Season of play of professional ice hockey league

The 1928–29 CPHL season was the third season of the Canadian Professional Hockey League, a minor professional ice hockey league in Ontario, Canada, with one team based in Detroit, Michigan and another based in Buffalo, New York.

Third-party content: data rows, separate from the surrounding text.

Lemma step_with_ramp_up m t rng m' effs :
  need_ramp_up m = true ->
  (0 < gap_between_users m)%Q ->
  UserSessionManager_step m t rng = Ok (m', effs) ->
  same_settings m m'
  /\ need_ramp_up m' = false
  /\ (num_users (workload_config m) <= 0 \/ last_user_join m' = t).
Proof.
  intros Hn Hg H. unfold UserSessionManager_step in H. rewrite Hn in H.
  apply bind_Ok_inv in H as (mr & Hr & H).
  unfold _ramp_up in Hr. apply bind_Ok_inv in Hr as (ml & Hl & Hr).
  injection Hr as <-.
  apply ramp_up_loop_settings in Hl as ((Hw & Hgu) & _ & Hlj).
  set (m0 := match start_time (set_need_ramp_up ml false) with
             | None => set_start_time (set_need_ramp_up ml false) (Some t)
             | Some _ => set_need_ramp_up ml false
             end) in H.
  assert (E0 : workload_config m0 = workload_config m
               /\ gap_between_users m0 = gap_between_users m
               /\ need_ramp_up m0 = false
               /\ last_user_join m0 = last_user_join ml
               /\ sessions m0 = sessions ml).
  { unfold m0. destruct (start_time _); simpl; auto 10. }
  destruct E0 as (Ew & Eg & En & El & Es).
  apply bind_Ok_inv in H as (m1 & H1 & H).
  apply bind_Ok_inv in H as ([l effs'] & _ & H). injection H as <- _.
  assert (Ec : (Z.of_nat (List.length (sessions m0))
                <? num_users (workload_config m0))
               && Qgtb (t - last_user_join m0) (gap_between_users m0) = false).
  { destruct (Z_le_gt_dec (num_users (workload_config m)) 0) as [Hle|Hgt].
    - apply andb_false_iff. left. apply Z.ltb_ge. rewrite Ew. lia.
    - apply andb_false_iff. right. apply Qgtb_false.
      rewrite El, Eg, Hlj.
      destruct (Z.to_nat (num_users (workload_config m))) eqn:E; [lia|].
      simpl. lra. }
  rewrite Ec in H1. injection H1 as <-.
  unfold same_settings. simpl. repeat split; try congruence.
  destruct (Z_le_gt_dec (num_users (workload_config m)) 0) as [Hle|Hgt];
    [left; exact Hle | right].
  rewrite El, Hlj.
  destruct (Z.to_nat (num_users (workload_config m))) eqn:E; [lia|]. reflexivity.
Qed.

Lemma run_paced uid1 t0 T g N : forall events m m',
  paced uid1 t0 T g N m ->
  Forall (fun t => t <= t0 + T)%Q (tick_times events) ->
  run m events = Ok m' ->
  paced uid1 t0 T g N m'.
Proof.
  induction events as [|[t rng|uid x] rest IH]; intros m m' Hp Ht H; simpl in H.
  - injection H as <-. exact Hp.
  - apply bind_Ok_inv in H as ([m1 effs] & Hs & H).
    simpl in Ht. inversion Ht as [|? ? Htt Hrest]; subst.
    apply (IH m1 m'); [|exact Hrest|exact H].
    destruct Hp as (Hn & Hg & HN & Hu & Hp).
    apply step_after_ramp_up in Hs as ((Hw & Hgu) & Hn1 & Ha); [|exact Hn].
    unfold paced. rewrite Hw, Hgu.
    destruct Ha as [(Hid & Hlj) | (Hid & Hlen & Hgap & Hlj)].
    + rewrite Hid, Hlj. auto.
    + repeat split; auto; [lia|]. right. rewrite Hlj, Hid. split; [|exact Htt].
      destruct Hp as [(HN0 & _) | (Hlo & _)]; [lia|].
      replace (mgr_user_id m + 1 - uid1) with ((mgr_user_id m - uid1) + 1) by lia.
      rewrite inject_Z_plus. rewrite Hg in Hgap.
      change (inject_Z 1) with 1%Q. lra.
  - apply (IH (deliver m uid x) m'); [|exact Ht|exact H].
    destruct Hp as (Hn & Hg & HN & Hu & Hp). unfold paced. simpl. auto.
Qed.

Lemma paced_bound uid1 t0 T g N m :
  (0 < g)%Q -> (0 <= T)%Q ->
  paced uid1 t0 T g N m ->
  mgr_user_id m - uid1 <= Qfloor (T / g).
Proof.
  intros Hg HT (_ & _ & _ & Hu & Hp).
  destruct Hp as [(_ & ->) | (Hlo & Hhi)].
  - rewrite Z.sub_diag. rewrite <- (Qfloor_Z 0). apply Qfloor_resp_le.
    apply Qle_shift_div_l; [exact Hg|]. change (inject_Z 0) with 0%Q. lra.
  - rewrite <- (Qfloor_Z (mgr_user_id m - uid1)). apply Qfloor_resp_le.
    apply Qle_shift_div_l; [exact Hg|].
    set (x := (inject_Z (mgr_user_id m - uid1) * g)%Q) in *. lra.
Qed.

(** C7.  After ramp-up a tick admits at most one session, and only when the
    active population is below [num_users] and more than [gap_between_users]
    has passed since the last admission.  Hence, in a run whose first tick,
    at [t0], is the ramp-up, with all later ticks no later than [t0 + T] and
    done-callbacks arriving in any order between them, the sessions admitted
    are at most [floor (T / gap_between_users)] more than those of the first
    tick. *)
Theorem admission_is_paced m0 t0 rng0 m1 effs0 :
  need_ramp_up m0 = true ->
  (0 < gap_between_users m0)%Q ->
  UserSessionManager_step m0 t0 rng0 = Ok (m1, effs0) ->
  (forall m t rng m' effs,
     need_ramp_up m = false ->
     UserSessionManager_step m t rng = Ok (m', effs) ->
     admits_at_most_one m t m')
  /\ (forall T events m2,
        (0 <= T)%Q ->
        Forall (fun t => t <= t0 + T)%Q (tick_times events) ->
        run m1 events = Ok m2 ->
        mgr_user_id m2 - mgr_user_id m0
        <= Qfloor (T / gap_between_users m0)
           + (mgr_user_id m1 - mgr_user_id m0)).
Proof.
  intros Hn Hg Hs. split.
  - intros m t rng m' effs Hn' Hs'.
    apply (step_after_ramp_up m t rng m' effs Hn' Hs').
  - intros T events m2 HT Hticks Hrun.
    apply step_with_ramp_up in Hs as ((Hw & Hgu) & Hn1 & Hl); auto.
    assert (Hp : paced (mgr_user_id m1) t0 T (gap_between_users m0)
                   (num_users (workload_config m0)) m1).
    { unfold paced. rewrite Hw, Hgu, Z.sub_diag.
      repeat split; auto; [lia|].
      destruct Hl as [Hl | Hl]; [left; auto | right].
      rewrite Hl. change (inject_Z 0) with 0%Q. split; lra. }
    pose proof (paced_bound _ _ _ _ _ _ Hg HT
                  (run_paced _ _ _ _ _ _ _ _ Hp Hticks Hrun)).
    lia.
Qed.

(** ** One request in flight per session *)

Lemma length_remove_nth {A} (l : list A) : forall i a,
  nth_error l i = Some a -> S (List.length (remove_nth i l)) = List.length l.
Proof.
  induction l as [|b l IH]; intros [|i] a H; simpl in H; try discriminate.
  - reflexivity.
  - unfold remove_nth in *. simpl. f_equal. exact (IH i a H).
Qed.

Ltac exclusive_case :=
  unfold exclusive, owed in *; simpl in *;
  repeat match goal with
         | H : _ /\ _ |- _ => destruct H
         end;
  repeat split; intros; try congruence; try lia;
  repeat match goal with
         | H : ?a = ?b -> _, H' : ?a = ?b |- _ => specialize (H H')
         end;
  try congruence; try lia.

Lemma tick_exclusive w t rnd w' :
  exclusive w -> tick w t rnd = Some w' -> exclusive w'.
Proof.
  intros Hx H. unfold tick in H. destruct w as [s c l fl]. simpl in H.
  destruct c; try discriminate.
  destruct ((uc_num_rounds (user_config s) <=? question_id s)
            && negb (has_unfinished_request s)).
  - injection H as <-. exclusive_case.
  - destruct (last_request_time s) as [last|] eqn:El.
    + destruct (Qgtb _ _); injection H as <-; exclusive_case.
    + injection H as <-. exclusive_case.
Qed.

Lemma controller_step_exclusive w w' :
  exclusive w -> controller_step w = Some w' -> exclusive w'.
Proof.
  intros Hx H. unfold controller_step in H. destruct w as [s c l fl].
  simpl in H. destruct c; try discriminate.
  - destruct (has_unfinished_request s) eqn:Eu.
    + destruct (Qgtb _ _); injection H as <-; exclusive_case.
    + injection H as <-. exclusive_case.
  - destruct (next_prompt s rnd) as [[s1 prompt]|e] eqn:En.
    + injection H as <-. apply next_prompt_fields in En. subst s1.
      exclusive_case.
    + injection H as <-. exclusive_case.
  - destruct (_ =? _); injection H as <-; exclusive_case.
  - destruct (last_role_is _ _); injection H as <-; exclusive_case.
  - injection H as <-. exclusive_case.
  - destruct (round_max_tokens s); injection H as <-; exclusive_case.
    rewrite length_app. simpl. lia.
  - injection H as <-. exclusive_case.
Qed.

Lemma completes_exclusive w i x w' :
  exclusive w -> completes w i x = Some w' -> exclusive w'.
Proof.
  intros Hx H. unfold completes in H. destruct w as [s c l fl]. simpl in H.
  destruct l; try discriminate.
  destruct (nth_error fl i) as [p|] eqn:En; [|discriminate].
  injection H as <-. apply length_remove_nth in En.
  destruct x, c; exclusive_case.
Qed.

Lemma event_loop_step_exclusive w w' :
  exclusive w -> event_loop_step w = Some w' -> exclusive w'.
Proof.
  intros Hx H. unfold event_loop_step in H. destruct w as [s c l fl].
  simpl in H. destruct l; try discriminate.
  - destruct (0 <? _); injection H as <-; destruct c; exclusive_case.
  - destruct (last_role_is _ _); injection H as <-; destruct c; exclusive_case.
  - injection H as <-. destruct c; exclusive_case.
  - injection H as <-. destruct c; exclusive_case.
  - injection H as <-. destruct c; exclusive_case.
Qed.

Lemma exec_all_exclusive actions : forall w w',
  exclusive w -> exec_all w actions = Some w' -> exclusive w'.
Proof.
  induction actions as [|a rest IH]; intros w w' Hx H; simpl in H.
  - injection H as <-. exact Hx.
  - destruct (exec w a) as [w1|] eqn:E; [|discriminate].
    apply (IH w1 w'); [|exact H].
    destruct a; simpl in E;
      eauto using tick_exclusive, controller_step_exclusive,
        completes_exclusive, event_loop_step_exclusive.
Qed.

Eight teams participated in the league, and the Windsor Bulldogs won the championship.

==Regular season==

| Overall | GP | W | L | T | Pts | GF | GA |
|---|---|---|---|---|---|---|---|
| Detroit Olympics | 42 | 27 | 10 | 5 | 59 | 131 | 67 |
| Windsor Bulldogs | 42 | 25 | 12 | 5 | 55 | 114 | 76 |
| Toronto Millionaires | 42 | 19 | 16 | 7 | 45 | 94 | 88 |
| Kitchener Flying Dutchmen | 42 | 19 | 19 | 4 | 42 | 105 | 113 |
| Buffalo Bisons | 42 | 17 | 18 | 7 | 41 | 89 | 72 |
| London Panthers | 42 | 16 | 22 | 4 | 36 | 86 | 113 |
| Hamilton Tigers | 42 | 14 | 24 | 4 | 32 | 83 | 115 |
| Niagara Falls Cataracts | 42 | 12 | 28 | 2 | 26 | 70 | 128 |

==Playoffs==

===Semifinals===
Best of 3

- Toronto 0 @ Detroit 3
- Toronto 5 @ Detroit 6

Detroit Olympics beat Toronto Millionaires 2 wins to none.

- Kitchener 1 @ Windsor 0
- Kitchener 1 @ Windsor 2
- Kitchener 0 @ Windsor 4

Windsor Bulldogs beat Kitchener Flying Dutchmen 2 wins to 1.

===Final===

Best of 5

- Windsor 1 @ Detroit 2
- Detroit 0 @ Windsor 2
- Windsor 0 @ Detroit 2
- Detroit 0 @ Windsor 3
- Windsor 3 Detroit 1 @ Fort Erie

Windsor Bulldogs beat Detroit Olympics 3 wins to 2.